Canadian politician (1905–1977)

George Roy McWilliam (21 July 1905 - 15 May 1977) was a Member of Parliament in the Canadian House of Commons for the constituencies of Northumberland and Northumberland—Miramichi in New Brunswick from 1949 until 1968. He was a resident of Newcastle, New Brunswick for most of his life, where he was the publisher and editor of the North Shore Leader, a local weekly newspaper.

==Early life==
McWilliam was born in Sydney, Nova Scotia.

==Political career==
McWilliam was a Liberal and served as Parliamentary Secretary to the Postmaster-General from 1963 to 1964 and to the Minister of Public Works from 1964 to 1965.
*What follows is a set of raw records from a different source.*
(** The loops of [advance_to_next_dpu_in_rank_list] from DPU [dpu_idx] of the
    rank the rank iterator is on; [fuel] bounds the ranks left. *)
Fixpoint advance_to_next_dpu_in_rank_list (fuel : nat) (arr : list rank_t) (it : dpu_iterator) (dpu_idx : nat)
  : option dpu_iterator :=
  match it_next (rank_it it) with
  | Set_ranks p _ =>
    rank ← arr !! p;
    match find_enabled (drop dpu_idx (dpus rank)) dpu_idx with
    | Some idx =>
      Some {| rank_it := rank_it it; d_count := d_count it; d_next_idx := S idx; d_has_next := true;
              d_next := Set_dpu p idx |}
    | None =>
      let it := {| rank_it := dpu_set_rank_iterator_next (rank_it it); d_count := d_count it;
                   d_next_idx := d_next_idx it; d_has_next := d_has_next it; d_next := d_next it |} in
      if it_has_next (rank_it it) then
        match fuel with
        | O => None
        | S fuel => advance_to_next_dpu_in_rank_list fuel arr it 0
        end
      else Some {| rank_it := rank_it it; d_count := d_count it; d_next_idx := d_next_idx it;
                   d_has_next := false; d_next := d_next it |}
    end
  | _ => None
  end.

Definition dpu_set_dpu_iterator_from (arr : list rank_t) (set : dpu_set_t) : option dpu_iterator :=
  let it b next := {| rank_it := dpu_set_rank_iterator_from set; d_count := 0; d_next_idx := 0;
                      d_has_next := b; d_next := next |} in
  if negb (it_has_next (dpu_set_rank_iterator_from set)) then Some (it false Set_other)
  else
    match set with
    | Set_ranks _ n => advance_to_next_dpu_in_rank_list n arr (it false Set_other) 0
    | Set_dpu _ _ => Some (it true set)
    | Set_other => Some (it false Set_other)
    end.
McWilliam served as MP through the middle of a long period of Liberal ascendancy in the Miramichi Valley. The coalition that sustained the Liberal Party was centered on the Irish vote, especially from the town of Chatham where they formed the majority, buttressed by the votes of the Irish minority in Newcastle, and the smaller Irish villages like St. Margarets, Barnaby River and Sevogle. Added to this were the votes of the French-speaking Acadians of Neguac, Rogersville, Beaverbrook and Baie-Sainte-Anne and surrounding areas. The majority of Protestants voted Progressive Conservative, but there were always a minority who supported the Liberals.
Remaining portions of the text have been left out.